= Directions =
Everything from the line containing "Declare Scope ipfs_scope." through the last line of the data below must be copied exactly, with no other lines included.

+ + + + + + +

(* ===== verification/Prelude.v ===== *)
(** * A verification of ipfs-embed

    ipfs-embed is a small IPFS node to be embedded in other programs.  This
    development models its own logic and proves what makes it correct.  The
    protocol libraries it composes (libp2p, bitswap, gossipsub, broadcast,
    kademlia), the block store, the channels, the clock and the random generator
    are parameters; what the program relies on from them is stated as named laws,
    and each interface has a concrete instance that satisfies its laws.

    ** The program and the files that model it

    - A caller holds an [Ipfs] (src/lib.rs): the handle of the network task and a
      storage service.  File [Ipfs] models its start ([ipfs_new]), the operations
      that combine the two ([fetch]: local block, else bitswap, else an error;
      [sync]) and those that delegate, and the traits through which callers and
      bitswap use it (classes [IpldStore] with [IpldStoreLaws], [BitswapStore]).
      File [Caller] puts a caller, the command channel, the network task and the store
      beside each other: class [Caller] is a future that asks the task one thing,
      [sys_step] a step of any of the parts, labelled with what the task took and handled
      ([sys_trace]); file [Growth] has what steps of the task never take back.  File
      [System] is this for [fetch] ([fetch_poll]), file [SyncSystem] for [sync]
      ([sync_poll]).  File [Lifetime] follows the tasks of a node from [Ipfs::new0] to
      the end of its last clone, and has the tests of src/executor.rs.
    - [NetworkService] (src/net/mod.rs) turns a call into a [NetworkCommand] on a
      bounded channel, with a one-shot or unbounded channel for the answer.  File
      [Service] models the calls ([svc_...]), [handle_send_result], and the
      futures [GetQuery] and [SyncQuery] with their [Drop]s.  File [Config] models
      its configuration (src/net/config.rs) and its start ([service_new],
      [behaviour_new]).
    - The task [poll_swarm] (src/net/mod.rs) owns the swarm and handles one
      command or one swarm event per iteration.  File [Net]: [handle_command],
      [handle_swarm_event], [poll_swarm_step], [poll_swarm], and the helper task
      [forward_listener_events].
    - [NetworkBackendBehaviour] (src/net/behaviour.rs) composes the protocols with
      the address book and keeps the registry of running queries and the table of
      topic subscriptions.  File [Behaviour]: the state [Backend], one function
      per request ([get], [sync], [provide], [get_record], [subscribe], ...) and
      one per event handler ([inject_kad_event], [inject_bitswap_event], ...).
    - The address book (src/net/peers.rs) remembers the addresses of peers,
      validates them by dialling, and reports what happens.  File [Peers]: the
      state [AddressBook] and every operation ([add_address], [set_info],
      [dial_failure], [prune_peers], [on_swarm_event], [poll], ...).  The record
      per peer (src/net/peer_info.rs) is file [PeerInfo], with Module [Rtt] for
      the round-trip statistics; the connection handler
      (src/net/address_handler.rs) is file [AddressHandler].
    - [StorageService] (src/db.rs) wraps the block store in transactions.  File
      [Db]: [open], [rw], the batch and service operations, [evict], the garbage
      collection round; [spec_op] and [spec_batch] are the abstract store.  File
      [Pins] adds what aliases protect from the collector, file [Cache] what eviction
      removes, file [Metrics] the
      metrics of src/db.rs and src/net/peers.rs, their registration, and
      src/telemetry.rs.
    - Background tasks are started by an [Executor] (src/executor.rs), chosen by the
      features of the crate: file [Executor].
    - The tables of the address book are shared with callers behind readers-writer
      locks (src/variable.rs).  File [SharedVar] is a machine of tasks that take
      such locks; file [Locks] gives the critical sections of every operation of
      the address book and of the calls that read.
    - The command line tool (cli/src) speaks a line protocol.  File [Cli]: printing
      and parsing of [Command] and [Event] (cli/src/lib.rs).  File [Main]: options,
      start-up, printing of events and the command loop (cli/src/main.rs).  File [Args]:
      the options as process arguments ([cli_args]) and what the parser that is derived
      from the fields of [Config] reads from them.
    - The tests build trees of blocks (src/test_util.rs): file [TestTree].  The tests
      of src/db.rs are in file [StoreTests], with a small logic for tests ([triple]);
      those of src/lib.rs in files [NodeTests] (one node, and two that synchronise),
      [Exchange] (blocks that travel between nodes, records) and [Gossip]; those of
      src/net/tests.rs in file [BookTests].  In a test the other nodes and the replies of
      the network task are arguments.
    - The examples: file [Examples] (examples/sync.rs, examples/compat.rs) and file
      [Restart] (examples/restart.rs).
    - The integration harness (harness/src) runs the tool on simulated machines: file
      [Harness] has the roles and configurations of the machines, deadlines, the
      waiting loops and the script of the bitswap test; file [Discovery] the scripts
      of the three discovery tests; file [NetSim] the build of the tool and the set-up of
      networks and machines ([build_bin], [run_netsim]) with the programs of these tests;
      file [SimOpen] the test for simultaneous open (harness/src/bin/sim_open.rs).

    File [Time] is [std::time::Duration] and the part of chrono that is used, at
    the width of the standard library.  Files [Libp2p] and [Protocols] declare
    the interfaces: classes [Libp2p], [Channels], [HashOrder], [Protocols] with
    their laws ([Libp2pLaws], [ChannelLaws], [HashOrderLaws], [ProtocolLaws]) and
    the instances of Modules [Sim] and [SimProtocols].  [SwarmOps] (file [Net]),
    [CommandChannel] and [Receivers] (file [Service]), [Builders] (file [Config]),
    [BlockStores] and [StoreFiles] (file [Db]), [CommandReceiver] and [BitswapIds]
    (file [Growth]), [Features] and [Runtimes] (file [Executor]), [Registries] (file
    [Metrics]), [CliText] (file [Cli]), [CliNode] (file [Main]), [StructOpt] with
    [StructOptLaws] (file [Args]), [TreeBlocks] (file
    [TestTree]), [ChainBlocks] (file [Examples]) and [Netsim] with [NetsimLaws] (file
    [NetSim]) are the interfaces local to one
    component; [StoreLaws], [DropLaws], [PinLaws], [FailureLaws], [CacheLaws], [MemoryLaws],
    [TempPinLaws] and [MissingLaws] are what the store promises; Modules [SimLru] of
    [Cache] and [SimPins] of [Pins] are stores that keep these promises.

    ** How the code is read

    - A panic ([unwrap], [expect], checked arithmetic of a debug build,
      [todo!]) is the value [Panic]; a function that cannot panic has a plain
      result.  [Profile] chooses between a debug and a release build.
    - A fallible call returns [result A E].
    - [&mut self] is explicit state passing.  A channel sender is a value with a
      queue; a one-shot sender is the name of its channel and what is sent on it,
      or that it is dropped unused, is recorded in [outbox].
    - A hash map is a [gmap], a hash set a [gset]; the order in which Rust
      iterates over them is the unspecified function of [HashOrder], of which
      only that it is a permutation of the elements is assumed.
    - The clock and the random generator are arguments; a function that reads
      them several times takes the sequence of readings.
    - Logging is left out; what an address book adds to the gauges and counters, which
      all books of a process share, is the record [Metrics], and [gauge] is the value of
      a gauge for several books.
    - The events of a machine in a test of the harness are what [recv] or [select] yield:
      an event, that it takes too long, or [None] once the machine is gone.

    ** What is proved

    - The address book ([PeersInv], [PeersProps]): [exec] runs any of its
      operations and [book_reachable] is what runs of them reach if they are [admissible]
      (round-trip times and failure counts in range, no connection to ourselves, handlers
      of the book, random numbers in range); then none of them
      panics, in a debug or a release build, and the invariant [book_wf]
      (addresses end in a peer id, the local peer is not in the
      book, at most ten failures per peer, retries within bounds) holds of every
      reachable book.  The effect of [add_address], [set_info], [dial_failure],
      [prune_peers], [notify], [poll] is stated on every branch; redials after a
      simultaneous open terminate.  [HashEquiv]: the books that result from two
      iteration orders of the hash maps are equal up to the order of dials and
      events ([book_equiv], with [Proper] instances).  [Locks]: whatever the task and
      its callers interleave, nobody gets stuck, callers see complete tables that
      satisfy the invariant, and the tables end as the operations leave them.
    - The network task ([NetInv], [NetProps], [NetAnswers]): no command and no
      event panics the task where its assumptions hold ([input_ok]: topics of
      broadcast messages are UTF-8, bitswap is enabled if it is used, round-trip
      times are in range), and [task_panics_iff] says exactly which inputs do; the ledger of channels shows that every
      channel of a query is either still registered, or was answered, or was
      dropped, and exactly one of these; the answer of each kind of query,
      quorum of records, subscriptions, bootstrap; a get query followed from its
      command to its answer through anything the task handles in between.
    - The clients ([NetProps]): a call is queued or fails at once; the future of
      a sync query returns its completion (and spins if there is none), the stream
      yields every event.
    - Peer records ([PeerInfo]): which source of an address wins, the bound and
      order of remembered failures, the statistics as sums over a run, and the bounds
      under which they do not overflow.
    - Storage and node ([Db], [Ipfs], [Config]): the storage service refines the
      abstract store, commits happen exactly on success, eviction terminates,
      [fetch] returns the block or says why not; a started node is in an initial
      state of the transition systems above; what a batch does on each of its error
      paths.  [Pins]: a tree below an alias survives any batches that leave the alias
      alone, collections and flushes, those that fail included ([storage_event]), and a
      tree that is inserted from its root is never collected meanwhile.  [Cache]: however its work
      is cut into rounds, eviction removes the unpinned blocks that were used the
      longest ago, and no more than the target asks for.
    - The node as a whole ([System], [SyncSystem]): in every interleaving of a caller of
      [fetch] or [sync] with other callers, the swarm and the collector the caller is
      never forgotten, is told the end of its own query and of no other, is served after
      the commands before its own, and can always finish.  [Executor] and [Lifetime]: which
      handles stop their tasks; a node ends with its last clone under async-global, and
      its network task never ends under tokio.
    - Line protocol and tool ([CliProps], [Main], [Args]): what is printed parses back, for
      commands and events; the lines of empty blocks and empty addresses, which panic the
      parser; a configuration is read back from its arguments; what the tool does at the
      end of its input and with its node name.
    - Tests ([TestTree], [StoreTests], [NodeTests], [Exchange], [Gossip], [BookTests],
      [Lifetime]): trees are complete and survive being inserted; no assertion of the tests
      of the storage and of the node fails on a store and a bitswap that keep their
      promises (what a test assumes of bitswap is a hypothesis of its theorem); exactly which event streams the gossip test accepts; the tests of the
      address book pass on a libp2p with the texts they expect; when the tests of the
      executor panic.
    - Examples ([Examples], [Restart]): an import under a temporary pin loses nothing to
      the collector and arrives on the other node, if bitswap delivers; nodes that are
      started and dropped leave no task behind but those their swarms have detached.
    - Harness ([Harness], [Discovery], [NetSim], [SimOpen]): every machine runs the tool
      with its own configuration, on its network, under the peer id the harness knows it
      by; exactly when the waiting loops end; how the test for simultaneous open ends, for
      anything that happens to the address books of both nodes; roles partition the
      machines; deadlines never overflow; what the bitswap test tells each machine; a
      session of the tool over its printed lines; what a passing run of a discovery test has
      established, which of these tests pass although all machines are gone, and that a
      consumer reports what the tests wait for.

    ** Fuel

    - [chase] of [PeersProps] follows the redials of one validation dial; its
      fuel is a number of rounds, and [redials_terminate] shows that any fuel
      above the number of retries left gives the same end.
    - [sync_query_poll] reads the queue of its channel: the fuel is one more than
      the queue, which [sync_query_poll_returns] shows to be enough.
    - [evict] repeats until the store reports that nothing is left to remove: the
      fuel is one more than the number of blocks ([evict_terminates]).
    - [poll_swarm] takes the list of what its two sources deliver and is
      structural on it.

    - [main_loop] makes as many iterations as it is given environments.

    - [evict] in a test runs with the fuel that [evict_returns] shows to be enough; a
      test that would exceed it ends with [Hangs], which its theorem excludes.

    ** What is not modelled

    The libraries behind the interfaces, among them bitswap and structopt, log set-up, the output of the examples
    and of the harness, the test of src/net/tests.rs that is commented out, and the tests
    of the command line protocol, which are instances of [command_round_trip] and
    [event_round_trip].  The tree builder of harness/src/lib.rs is a copy of that of
    src/test_util.rs and is not modelled twice.  Methods with empty bodies (the four
    [handle_*] methods of the address book, the callbacks of its connection handler) have no
    definition, and getters are the projections of their records.  In [Net] the network
    task owns its state, so that its behaviour is a sequence of steps, and what other tasks
    do while a future waits is an argument; [System], [SyncSystem] and [Locks]
    justify this for [fetch], [sync] and the shared tables by interleaving the parts.

    All code of the repository with logic of its own is modelled; what would come next is
    more of the libraries, such as the choice of providers in bitswap, whose sources are
    not part of this repository. *)
From stdpp Require Export strings gmap prelude.

Declare Scope ipfs_scope.
Delimit Scope ipfs_scope with ipfs.
Open Scope ipfs_scope.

+ + + + + + +

= Expected answer =
Declare Scope ipfs_scope.
Delimit Scope ipfs_scope with ipfs.
Open Scope ipfs_scope.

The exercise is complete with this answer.